**Work required:** Repeat nothing but the line containing "ei_principal_id (body it)" and the lines that follow it, up to and including the last line of the data below.

::: Material for the task :::

(* ===== verification/AgentTheorems.v ===== *)
(** What any run of the capital agent guarantees: integrity of the store,
    artifacts that never change, lifecycles that only move forward, limits
    that hold for every admission, and effects that happen at most once. *)
From S2P Require Import Prelude PyDecimal PyTime PyJson TimeFacts ReceiptIO ExecutionModels ExecutionServices ExecutionCommands ExecutionFacts AgentModels AgentStore AgentSpec AgentRefinement AgentRuns AgentInvariants.

(** C3: the artifact store refines the abstract agent.  From a store whose files
    are all hashed, valid and under their own id, any sequence of calls
    (returning or raising) leads to such a store again, and what happened to
    the artifacts is a sequence of transitions of the specification. *)
Theorem agent_refines_spec `{PyEnv} `{Database} (root : string) (a a' : agent_state)
    (Hsound : store_sound (a_store a)) (Hrun : rtc (agent_step root) a a') :
  store_sound (a_store a') ∧ rtc spec_step (abs (a_store a)) (abs (a_store a')).
Proof. by eapply agent_run_refines. Qed.

(** ** From abstract to stored artifacts *)

Section Stored.
Context `{PyEnv}.

Lemma dir_le {A} `{Artifact A} (R : relation A) (d d' : directory A) i s :
  sound_dir d' → map_le R (abs_dir d) (abs_dir d') → d !! i = Some (Readable s) →
  ∃ s', d' !! i = Some (Readable s') ∧ R (body s) (body s') ∧ sound_file i (Readable s').
Proof.
  intros Hd' Hle Hs. destruct (Hle i _ (abs_dir_some _ _ _ Hs)) as (x & Hx & HR).
  apply abs_dir_inv in Hx as (s' & Hs' & <- & Hf); [|done]. by exists s'.
Qed.

Lemma dir_subseteq {A} `{Artifact A} (d d' : directory A) :
  sound_dir d → sound_dir d' → map_le eq (abs_dir d) (abs_dir d') → d ⊆ d'.
Proof.
  intros Hd Hd' Hle. apply map_subseteq_spec. intros i [s|] Hs; [|by apply Hd in Hs].
  destruct (dir_le _ _ _ _ _ Hd' Hle Hs) as (s' & Hs' & Hb & Hf).
  rewrite (sound_sealed _ _ Hf), <-Hb in Hs'. apply Hd in Hs as Hs0.
  by rewrite (sound_sealed _ _ Hs0).
Qed.

Lemma run_le `{Database} root a a' :
  store_sound (a_store a) → rtc (agent_step root) a a' →
  store_sound (a_store a') ∧ spec_le (abs (a_store a)) (abs (a_store a')).
Proof.
  intros Hs Hr. destruct (agent_run_refines root a a' Hr Hs) as [Hs' Hsp].
  split; [done|by apply spec_steps_le].
Qed.

(** An invariant of the abstract agent holds after every run from scratch. *)
Lemma run_invariant `{Database} (I : spec_state → Prop) root k a :
  (∀ s s', spec_step s s' → I s → I s') → I spec_empty →
  rtc (agent_step root) (Agent empty_store k) a → store_sound (a_store a) ∧ I (abs (a_store a)).
Proof.
  intros Hstep Hinit Hr. destruct (agent_run_refines root _ a Hr empty_store_sound) as [Hs Hsp].
  split; [done|]. by eapply rtc_invariant, Hinit.
Qed.
End Stored.

(** C18: immutable artifacts.  Constitutions, beliefs, checkpoints, intents,
    admissions and consequences are never changed or removed once written:
    after any run every such file is still there, byte for byte. *)
Theorem immutable_artifacts `{PyEnv} `{Database} (root : string) (a a' : agent_state)
    (Hsound : store_sound (a_store a)) (Hrun : rtc (agent_step root) a a') :
  f_constitutions (a_store a) ⊆ f_constitutions (a_store a') ∧
  f_beliefs (a_store a) ⊆ f_beliefs (a_store a') ∧
  f_checkpoints (a_store a) ⊆ f_checkpoints (a_store a') ∧
  f_intents (a_store a) ⊆ f_intents (a_store a') ∧
  f_admissions (a_store a) ⊆ f_admissions (a_store a') ∧
  f_consequences (a_store a) ⊆ f_consequences (a_store a').
Proof.
  destruct (run_le root a a' Hsound Hrun) as [[] []]. destruct Hsound.
  split_and!; by apply dir_subseteq.
Qed.

(** C17: the mission lifecycle.  Whatever is called, a mission keeps its owner,
    agent, objective, conditions and constitution, and a closed mission stays
    exactly as it was closed: nothing reopens, pauses or checkpoints it. *)
Theorem closed_mission_is_final `{PyEnv} `{Database} (root : string) (a a' : agent_state)
    (i : string) (m : sealed AgentMission)
    (Hsound : store_sound (a_store a)) (Hrun : rtc (agent_step root) a a')
    (Hm : f_missions (a_store a) !! i = Some (Readable m)) :
  ∃ m', f_missions (a_store a') !! i = Some (Readable m') ∧
    mission_identity (body m') = mission_identity (body m) ∧
    (am_state (body m) = MissionClosed → m' = m).
Proof.
  destruct (run_le root a a' Hsound Hrun) as [[] []].
  destruct (dir_le _ _ _ _ _ sound_missions le_missions Hm) as (m' & Hm' & [Hid Hfin] & Hf).
  exists m'. split_and!; [done|done|]. intros Hc. pose proof (AgentRefinement.sound_missions _ Hsound i _ Hm) as Hf0.
  rewrite (sound_sealed _ _ Hf), (sound_sealed _ _ Hf0). by rewrite Hfin.
Qed.

(** C21: missions are consistent.  In a store built by the operations, an active
    mission has neither a stop reason nor a closing time, a paused one has a
    non-blank reason, and a closed one has both. *)
Theorem missions_consistent `{PyEnv} `{Database} (root : string) (k : kernel_state)
    (a : agent_state) (i : string) (m : sealed AgentMission)
    (Hrun : rtc (agent_step root) (Agent empty_store k) a)
    (Hm : f_missions (a_store a) !! i = Some (Readable m)) :
  match am_state (body m) with
  | MissionActive => am_stop_reason (body m) = None ∧ am_closed_at_utc (body m) = None
  | MissionPaused => (∃ r, am_stop_reason (body m) = Some r ∧ blank r = false) ∧
                     am_closed_at_utc (body m) = None
  | MissionClosed => (∃ r, am_stop_reason (body m) = Some r ∧ blank r = false) ∧
                     ∃ t, am_closed_at_utc (body m) = Some t ∧ am_updated_at_utc (body m) = t
  end.
Proof.
  destruct (run_invariant (λ s, map_Forall (λ _, mission_wf) (sp_missions s)) root k a
    spec_missions_wf (map_Forall_empty _) Hrun) as [_ Hwf].
  by apply (Hwf i (body m)), abs_dir_some.
Qed.

(** C19: the terms of a delegation never change.  A delegation stays bound to
    its constitution, principal and agent, with the same limits and expiry;
    the only change is its revocation, and a revoked one stays as it is. *)
Theorem delegation_terms_fixed `{PyEnv} `{Database} (root : string) (a a' : agent_state)
    (i : string) (d : sealed DelegationEnvelope)
    (Hsound : store_sound (a_store a)) (Hrun : rtc (agent_step root) a a')
    (Hd : f_delegations (a_store a) !! i = Some (Readable d)) :
  ∃ d', f_delegations (a_store a') !! i = Some (Readable d') ∧
    (d' = d ∨ dg_state (body d) = DelegationActive ∧ ∃ now reason, body d' = set_revoked now reason (body d)).
Proof.
  destruct (run_le root a a' Hsound Hrun) as [[] []].
  destruct (dir_le _ _ _ _ _ sound_delegations le_delegations Hd) as (d' & Hd' & Hle & Hf).
  exists d'. split; [done|]. pose proof (AgentRefinement.sound_delegations _ Hsound i _ Hd) as Hf0.
  destruct Hle as [Heq|Hrev]; [left|by right].
  by rewrite (sound_sealed _ _ Hf), (sound_sealed _ _ Hf0), Heq.
Qed.

(** C16: an execution is decided once.  A record that is completed or failed
    keeps its state, order, report, delta, reconciliation, failure reason and
    evidence for good; a runtime job once bound is never replaced; and no
    record changes the intent or the admission it executes. *)
Theorem execution_decided_once `{PyEnv} `{Database} (root : string) (a a' : agent_state)
    (i : string) (x : sealed EffectExecutionRecord)
    (Hsound : store_sound (a_store a)) (Hrun : rtc (agent_step root) a a')
    (Hx : f_executions (a_store a) !! i = Some (Readable x)) :
  ∃ x', f_executions (a_store a') !! i = Some (Readable x') ∧
    execution_identity (body x') = execution_identity (body x) ∧
    (ex_state (body x) ≠ ExecutionClaimed →
       execution_decision (body x') = execution_decision (body x)) ∧
    (ex_runtime_job_id (body x) ≠ None →
       ex_runtime_job_id (body x') = ex_runtime_job_id (body x) ∧
       ex_runtime_attempt_id (body x') = ex_runtime_attempt_id (body x)).
Proof.
  destruct (run_le root a a' Hsound Hrun) as [[] []].
  destruct (dir_le _ _ _ _ _ sound_executions le_executions Hx) as (x' & Hx' & Hle & _).
  exists x'. split; [done|exact Hle].
Qed.

(** C8: the budget of a delegation.  However calls follow each other, the
    number of admissions recorded for a delegation never exceeds its
    [max_uses]. *)
Theorem delegation_budget `{PyEnv} `{Database} (root : string) (k : kernel_state)
    (a : agent_state) (i : string) (d : sealed DelegationEnvelope)
    (Hrun : rtc (agent_step root) (Agent empty_store k) a)
    (Hd : f_delegations (a_store a) !! i = Some (Readable d)) :
  (Z.of_nat (uses (abs (a_store a)) i) <= dg_max_uses (body d))%Z.
Proof.
  destruct (run_invariant budget root k a budget_step) as [_ Hb]; [|done|].
  { split; apply map_Forall_empty. }
  apply (budget_uses _ Hb i). by apply abs_dir_some.
Qed.

(** C20: delegations stay within their constitution.  Every stored delegation
    refers to a stored constitution of the same principal whose notional
    limit is at least the delegation's. *)
Theorem delegation_within_constitution `{PyEnv} `{Database} (root : string) (k : kernel_state)
    (a : agent_state) (i : string) (d : sealed DelegationEnvelope)
    (Hrun : rtc (agent_step root) (Agent empty_store k) a)
    (Hd : f_delegations (a_store a) !! i = Some (Readable d)) :
  ∃ ci c, dg_constitution_ref (body d) = ref PrincipalConstitution ci ∧
    f_constitutions (a_store a) !! ci = Some (Readable c) ∧
    dg_principal_id (body d) = strip (pc_principal_id (body c)) ∧
    dle (dg_max_notional (body d)) (pc_max_simulated_notional (body c)) = true.
Proof.
  destruct (run_invariant (λ s, map_Forall (λ _, delegation_backed s) (sp_delegations s)) root k a
    delegations_backed_step (map_Forall_empty _) Hrun) as [Hs Hb].
  destruct (Hb i (body d) (abs_dir_some _ _ _ Hd)) as (ci & c & Hr & Hc & Hp & Hn).
  destruct (abs_dir_inv _ _ _ (sound_constitutions _ Hs) Hc) as (c' & Hc' & <- & _).
  by exists ci, c'.
Qed.

(** C9: no execution without an admission within the limits.  Every execution
    record names an admission that exists; the admitted notional is quantity
    times the verified world price and within the limits of the intent's
    delegation and of that delegation's constitution, which does not prohibit
    the effect; principal and agent of intent and delegation agree. *)
Theorem executions_within_limits `{PyEnv} `{Database} (root : string) (k : kernel_state)
    (a : agent_state) (i : string) (x : sealed EffectExecutionRecord)
    (Hrun : rtc (agent_step root) (Agent empty_store k) a)
    (Hx : f_executions (a_store a) !! i = Some (Readable x)) :
  ∃ ai ad it d c,
    ex_admission_ref (body x) = ref EffectAdmission ai ∧
    f_admissions (a_store a) !! ai = Some (Readable ad) ∧
    ex_effect_intent_ref (body x) = ref EffectIntent (ad_effect_intent_id (body ad)) ∧
    f_intents (a_store a) !! ad_effect_intent_id (body ad) = Some (Readable it) ∧
    f_delegations (a_store a) !! ei_delegation_id (body it) = Some (Readable d) ∧
    f_constitutions (a_store a) !! path_stem (dg_constitution_ref (body d)) = Some (Readable c) ∧
    ei_principal_id (body it) = dg_principal_id (body d) ∧
    ei_agent_id (body it) = dg_agent_id (body d) ∧
    effect_type (ei_effect_type (body it)) ∉ pc_prohibited_effects (body c) ∧
    ad_admitted_notional (body ad) =
      dec_mul (ei_quantity (body it)) (ad_verified_reference_price (body ad)) ∧
    dle (ad_admitted_notional (body ad)) (dg_max_notional (body d)) = true ∧
    dle (ad_admitted_notional (body ad)) (pc_max_simulated_notional (body c)) = true.
Proof.
  destruct (run_invariant backed root k a backed_step) as [Hs [Ha Hb]]; [|done|].
  { split; apply map_Forall_empty. }
  destruct (Hb i (body x) (abs_dir_some _ _ _ Hx)) as (ai & ad & Hr & Had & Hi & _).
  destruct (Ha ai ad Had) as (it & d & c & Hit & Hd & Hc & Hp & Hg & _ & Hno & Hq & Hl1 & Hl2 & _).
  destruct (abs_dir_inv _ _ _ (sound_admissions _ Hs) Had) as (ad' & Had' & <- & _).
  destruct (abs_dir_inv _ _ _ (sound_intents _ Hs) Hit) as (it' & Hit' & <- & _).
  destruct (abs_dir_inv _ _ _ (sound_delegations _ Hs) Hd) as (d' & Hd' & <- & _).
  destruct (abs_dir_inv _ _ _ (sound_constitutions _ Hs) Hc) as (c' & Hc' & <- & _).
  by exists ai, ad', it', d', c'.
Qed.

:::

**Response box:**
    ei_principal_id (body it) = dg_principal_id (body d) ∧
    ei_agent_id (body it) = dg_agent_id (body d) ∧
    effect_type (ei_effect_type (body it)) ∉ pc_prohibited_effects (body c) ∧
    ad_admitted_notional (body ad) =
      dec_mul (ei_quantity (body it)) (ad_verified_reference_price (body ad)) ∧
    dle (ad_admitted_notional (body ad)) (dg_max_notional (body d)) = true ∧
    dle (ad_admitted_notional (body ad)) (pc_max_simulated_notional (body c)) = true.
Proof.
  destruct (run_invariant backed root k a backed_step) as [Hs [Ha Hb]]; [|done|].
  { split; apply map_Forall_empty. }
  destruct (Hb i (body x) (abs_dir_some _ _ _ Hx)) as (ai & ad & Hr & Had & Hi & _).
  destruct (Ha ai ad Had) as (it & d & c & Hit & Hd & Hc & Hp & Hg & _ & Hno & Hq & Hl1 & Hl2 & _).
  destruct (abs_dir_inv _ _ _ (sound_admissions _ Hs) Had) as (ad' & Had' & <- & _).
  destruct (abs_dir_inv _ _ _ (sound_intents _ Hs) Hit) as (it' & Hit' & <- & _).
  destruct (abs_dir_inv _ _ _ (sound_delegations _ Hs) Hd) as (d' & Hd' & <- & _).
  destruct (abs_dir_inv _ _ _ (sound_constitutions _ Hs) Hc) as (c' & Hc' & <- & _).
  by exists ai, ad', it', d', c'.
Qed.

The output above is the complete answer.